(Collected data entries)
Definition target_value (config : TargetConfig) (object_name field_name : Text) : option Z :=
  let named s t := names_equal t (cstr s) in
  if named "target"%string object_name then
    if named "arch"%string field_name then Some (target_arch_value (arch config))
    else if named "os"%string field_name then Some (target_os_value (os config))
    else if named "abi"%string field_name then Some (target_abi_value (abi config))
    else None
  else if named "arch"%string object_name then
    if named "x86_64"%string field_name then Some (target_arch_value TARGET_ARCH_X86_64)
    else if named "aarch64"%string field_name then Some (target_arch_value TARGET_ARCH_AARCH64)
    else None
  else if named "os"%string object_name then
    if named "linux"%string field_name then Some (target_os_value TARGET_OS_LINUX)
    else if named "windows"%string field_name then Some (target_os_value TARGET_OS_WINDOWS)
    else None
  else if named "abi"%string object_name then
    if named "sysv"%string field_name then Some (target_abi_value TARGET_ABI_SYSV)
    else if named "windows"%string field_name then Some (target_abi_value TARGET_ABI_WINDOWS)
    else None
  else None.

Definition target_constant_value (n : Node) : M (option ConstValue) :=
  match as_of n with
  | Some (NODE_FIELD obj field_name _) =>
      match as_of obj with
      | Some (NODE_IDENT object_name) =>
          config ← get target_config;
          match target_value config object_name field_name with
          | None => mret None
          | Some v =>
              t ← builtin_type TYPE_U64;
              sem_record_expr_info obj t None VALUE_CATEGORY_RVALUE ;;
              result t (CONST_VALUE_INT (integer_value_make v false))
          end
      | _ => mret None
      end
  | _ => mret None
  end.

(** ** Builtin calls *)

Definition builtin_kind_name (k : BuiltinKind) : string :=
  match k with
  | BUILTIN_NONE => "<none>"
  | BUILTIN_WRAPPING_ADD => "wrapping_add"
  | BUILTIN_WRAPPING_SUB => "wrapping_sub"
  | BUILTIN_WRAPPING_MUL => "wrapping_mul"
  | BUILTIN_WRAPPING_NEG => "wrapping_neg"
  | BUILTIN_SIZE_OF => "size_of"
  | BUILTIN_ALIGN_OF => "align_of"
  | BUILTIN_SLICE => "slice"
  end.

Definition resolve_builtin_callee (callee : Node) : M (option Symbol) :=
  match as_of callee with
  | Some (NODE_IDENT name) =>
      found ← lookup_name name;
      match found with
      | Some (_, symbol) =>
          if negb (bool_decide (sym_kind symbol = SYMBOL_BUILTIN)) then mret None
          else assert_symbol_builtin_invariant symbol ;; mret (Some symbol)
      | None => mret None
      end
  | _ => mret None
  end.

Definition check_builtin_argument_count (call : Node) (builtin : Symbol)
    (expected_count actual_count : nat) : M bool :=
  require (bool_decide (sym_kind builtin = SYMBOL_BUILTIN)) ;;
  if (actual_count =? expected_count)%nat then mret true
  else
    semantic_error_fmt call
      ("wrong number of arguments to builtin '" ++ builtin_kind_name (sym_builtin builtin)
       ++ "': expected " ++ pretty expected_count ++ ", got " ++ pretty actual_count) ;;
    mret false.

(** A valid status comes with the result's type. *)
Inductive WrappingBuiltinTypeStatus : Set :=
| WRAPPING_BUILTIN_TYPE_VALID (result_type : TypePtr)
| WRAPPING_BUILTIN_TYPE_REQUIRES_CONCRETE_INTEGER
| WRAPPING_BUILTIN_TYPE_MISMATCHED_ARGUMENTS.

Definition has_concrete_integer_kind (ts : TypeStore) (p : TypePtr) : bool :=
  kind_satisfies ts is_concrete_integer_kind p.

Definition classify_wrapping_binary_types (ts : TypeStore) (left_type right_type : TypePtr)
    : WrappingBuiltinTypeStatus :=
  if negb (has_concrete_integer_kind ts left_type)
     || negb (has_concrete_integer_kind ts right_type)
  then WRAPPING_BUILTIN_TYPE_REQUIRES_CONCRETE_INTEGER
  else if negb (type_equal ts left_type right_type)
  then WRAPPING_BUILTIN_TYPE_MISMATCHED_ARGUMENTS
  else WRAPPING_BUILTIN_TYPE_VALID left_type.

Definition classify_wrapping_neg_type (ts : TypeStore) (argument_type : TypePtr)
    : WrappingBuiltinTypeStatus :=
  if negb (has_concrete_integer_kind ts argument_type)
  then WRAPPING_BUILTIN_TYPE_REQUIRES_CONCRETE_INTEGER
  else WRAPPING_BUILTIN_TYPE_VALID argument_type.

Definition report_wrapping_builtin_type_error (owner : Node) (builtin : Symbol)
    (status : WrappingBuiltinTypeStatus) : M unit :=
  require (bool_decide (sym_kind builtin = SYMBOL_BUILTIN)) ;;
  let name := ("builtin '" ++ builtin_kind_name (sym_builtin builtin) ++ "'")%string in
  match status with
  | WRAPPING_BUILTIN_TYPE_VALID _ => lift Aborted
  | WRAPPING_BUILTIN_TYPE_REQUIRES_CONCRETE_INTEGER =>
      if bool_decide (sym_builtin builtin = BUILTIN_WRAPPING_NEG)
      then semantic_error_fmt owner (name ++ " requires a concrete integer argument")
      else semantic_error_fmt owner (name ++ " requires concrete integer arguments")
  | WRAPPING_BUILTIN_TYPE_MISMATCHED_ARGUMENTS =>
      semantic_error_fmt owner (name ++ " requires arguments of the same integer type")
  end.

Definition internal_wrapping_message : string :=
  "internal error: could not evaluate wrapping integer builtin".

(** The call on its arguments' values. *)
Definition wrapping_binary_value (call : Node) (builtin : Symbol) (left right : ConstValue)
    : M (option ConstValue) :=
  left_type ← const_value_default_type left;
  right_type ← const_value_default_type right;
  ts ← get types;
  match classify_wrapping_binary_types ts left_type right_type with
  | WRAPPING_BUILTIN_TYPE_VALID result_type =>
      require (bool_decide (is_Some result_type)) ;;
      match const_value_as left, const_value_as right, option_map kind (deref ts result_type) with
      | CONST_VALUE_INT l, CONST_VALUE_INT r, Some k =>
          v ← lift (evaluate_wrapping_integer_binary (sym_builtin builtin) l r k);
          match v with
          | None => fail call internal_wrapping_message
          | Some v => integer_constant_result call result_type k v
          end
      | _, _, _ => lift Aborted
      end
  | status => report_wrapping_builtin_type_error call builtin status ;; mret None
  end.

■ **Your goal**
Repeat the entries exactly, leaving nothing out.

■ **Result of the exercise**
Definition target_value (config : TargetConfig) (object_name field_name : Text) : option Z :=
  let named s t := names_equal t (cstr s) in
  if named "target"%string object_name then
    if named "arch"%string field_name then Some (target_arch_value (arch config))
    else if named "os"%string field_name then Some (target_os_value (os config))
    else if named "abi"%string field_name then Some (target_abi_value (abi config))
    else None
  else if named "arch"%string object_name then
    if named "x86_64"%string field_name then Some (target_arch_value TARGET_ARCH_X86_64)
    else if named "aarch64"%string field_name then Some (target_arch_value TARGET_ARCH_AARCH64)
    else None
  else if named "os"%string object_name then
    if named "linux"%string field_name then Some (target_os_value TARGET_OS_LINUX)
    else if named "windows"%string field_name then Some (target_os_value TARGET_OS_WINDOWS)
    else None
  else if named "abi"%string object_name then
    if named "sysv"%string field_name then Some (target_abi_value TARGET_ABI_SYSV)
    else if named "windows"%string field_name then Some (target_abi_value TARGET_ABI_WINDOWS)
    else None
  else None.

Definition target_constant_value (n : Node) : M (option ConstValue) :=
  match as_of n with
  | Some (NODE_FIELD obj field_name _) =>
      match as_of obj with
      | Some (NODE_IDENT object_name) =>
          config ← get target_config;
          match target_value config object_name field_name with
          | None => mret None
          | Some v =>
              t ← builtin_type TYPE_U64;
              sem_record_expr_info obj t None VALUE_CATEGORY_RVALUE ;;
              result t (CONST_VALUE_INT (integer_value_make v false))
          end
      | _ => mret None
      end
  | _ => mret None
  end.

(** ** Builtin calls *)

Definition builtin_kind_name (k : BuiltinKind) : string :=
  match k with
  | BUILTIN_NONE => "<none>"
  | BUILTIN_WRAPPING_ADD => "wrapping_add"
  | BUILTIN_WRAPPING_SUB => "wrapping_sub"
  | BUILTIN_WRAPPING_MUL => "wrapping_mul"
  | BUILTIN_WRAPPING_NEG => "wrapping_neg"
  | BUILTIN_SIZE_OF => "size_of"
  | BUILTIN_ALIGN_OF => "align_of"
  | BUILTIN_SLICE => "slice"
  end.

Definition resolve_builtin_callee (callee : Node) : M (option Symbol) :=
  match as_of callee with
  | Some (NODE_IDENT name) =>
      found ← lookup_name name;
      match found with
      | Some (_, symbol) =>
          if negb (bool_decide (sym_kind symbol = SYMBOL_BUILTIN)) then mret None
          else assert_symbol_builtin_invariant symbol ;; mret (Some symbol)
      | None => mret None
      end
  | _ => mret None
  end.

Definition check_builtin_argument_count (call : Node) (builtin : Symbol)
    (expected_count actual_count : nat) : M bool :=
  require (bool_decide (sym_kind builtin = SYMBOL_BUILTIN)) ;;
  if (actual_count =? expected_count)%nat then mret true
  else
    semantic_error_fmt call
      ("wrong number of arguments to builtin '" ++ builtin_kind_name (sym_builtin builtin)
       ++ "': expected " ++ pretty expected_count ++ ", got " ++ pretty actual_count) ;;
    mret false.

(** A valid status comes with the result's type. *)
Inductive WrappingBuiltinTypeStatus : Set :=
| WRAPPING_BUILTIN_TYPE_VALID (result_type : TypePtr)
| WRAPPING_BUILTIN_TYPE_REQUIRES_CONCRETE_INTEGER
| WRAPPING_BUILTIN_TYPE_MISMATCHED_ARGUMENTS.

Definition has_concrete_integer_kind (ts : TypeStore) (p : TypePtr) : bool :=
  kind_satisfies ts is_concrete_integer_kind p.

Definition classify_wrapping_binary_types (ts : TypeStore) (left_type right_type : TypePtr)
    : WrappingBuiltinTypeStatus :=
  if negb (has_concrete_integer_kind ts left_type)
     || negb (has_concrete_integer_kind ts right_type)
  then WRAPPING_BUILTIN_TYPE_REQUIRES_CONCRETE_INTEGER
  else if negb (type_equal ts left_type right_type)
  then WRAPPING_BUILTIN_TYPE_MISMATCHED_ARGUMENTS
  else WRAPPING_BUILTIN_TYPE_VALID left_type.

Definition classify_wrapping_neg_type (ts : TypeStore) (argument_type : TypePtr)
    : WrappingBuiltinTypeStatus :=
  if negb (has_concrete_integer_kind ts argument_type)
  then WRAPPING_BUILTIN_TYPE_REQUIRES_CONCRETE_INTEGER
  else WRAPPING_BUILTIN_TYPE_VALID argument_type.

Definition report_wrapping_builtin_type_error (owner : Node) (builtin : Symbol)
    (status : WrappingBuiltinTypeStatus) : M unit :=
  require (bool_decide (sym_kind builtin = SYMBOL_BUILTIN)) ;;
  let name := ("builtin '" ++ builtin_kind_name (sym_builtin builtin) ++ "'")%string in
  match status with
  | WRAPPING_BUILTIN_TYPE_VALID _ => lift Aborted
  | WRAPPING_BUILTIN_TYPE_REQUIRES_CONCRETE_INTEGER =>
      if bool_decide (sym_builtin builtin = BUILTIN_WRAPPING_NEG)
      then semantic_error_fmt owner (name ++ " requires a concrete integer argument")
      else semantic_error_fmt owner (name ++ " requires concrete integer arguments")
  | WRAPPING_BUILTIN_TYPE_MISMATCHED_ARGUMENTS =>
      semantic_error_fmt owner (name ++ " requires arguments of the same integer type")
  end.

Definition internal_wrapping_message : string :=
  "internal error: could not evaluate wrapping integer builtin".

(** The call on its arguments' values. *)
Definition wrapping_binary_value (call : Node) (builtin : Symbol) (left right : ConstValue)
    : M (option ConstValue) :=
  left_type ← const_value_default_type left;
  right_type ← const_value_default_type right;
  ts ← get types;
  match classify_wrapping_binary_types ts left_type right_type with
  | WRAPPING_BUILTIN_TYPE_VALID result_type =>
      require (bool_decide (is_Some result_type)) ;;
      match const_value_as left, const_value_as right, option_map kind (deref ts result_type) with
      | CONST_VALUE_INT l, CONST_VALUE_INT r, Some k =>
          v ← lift (evaluate_wrapping_integer_binary (sym_builtin builtin) l r k);
          match v with
          | None => fail call internal_wrapping_message
          | Some v => integer_constant_result call result_type k v
          end
      | _, _, _ => lift Aborted
      end
  | status => report_wrapping_builtin_type_error call builtin status ;; mret None
  end.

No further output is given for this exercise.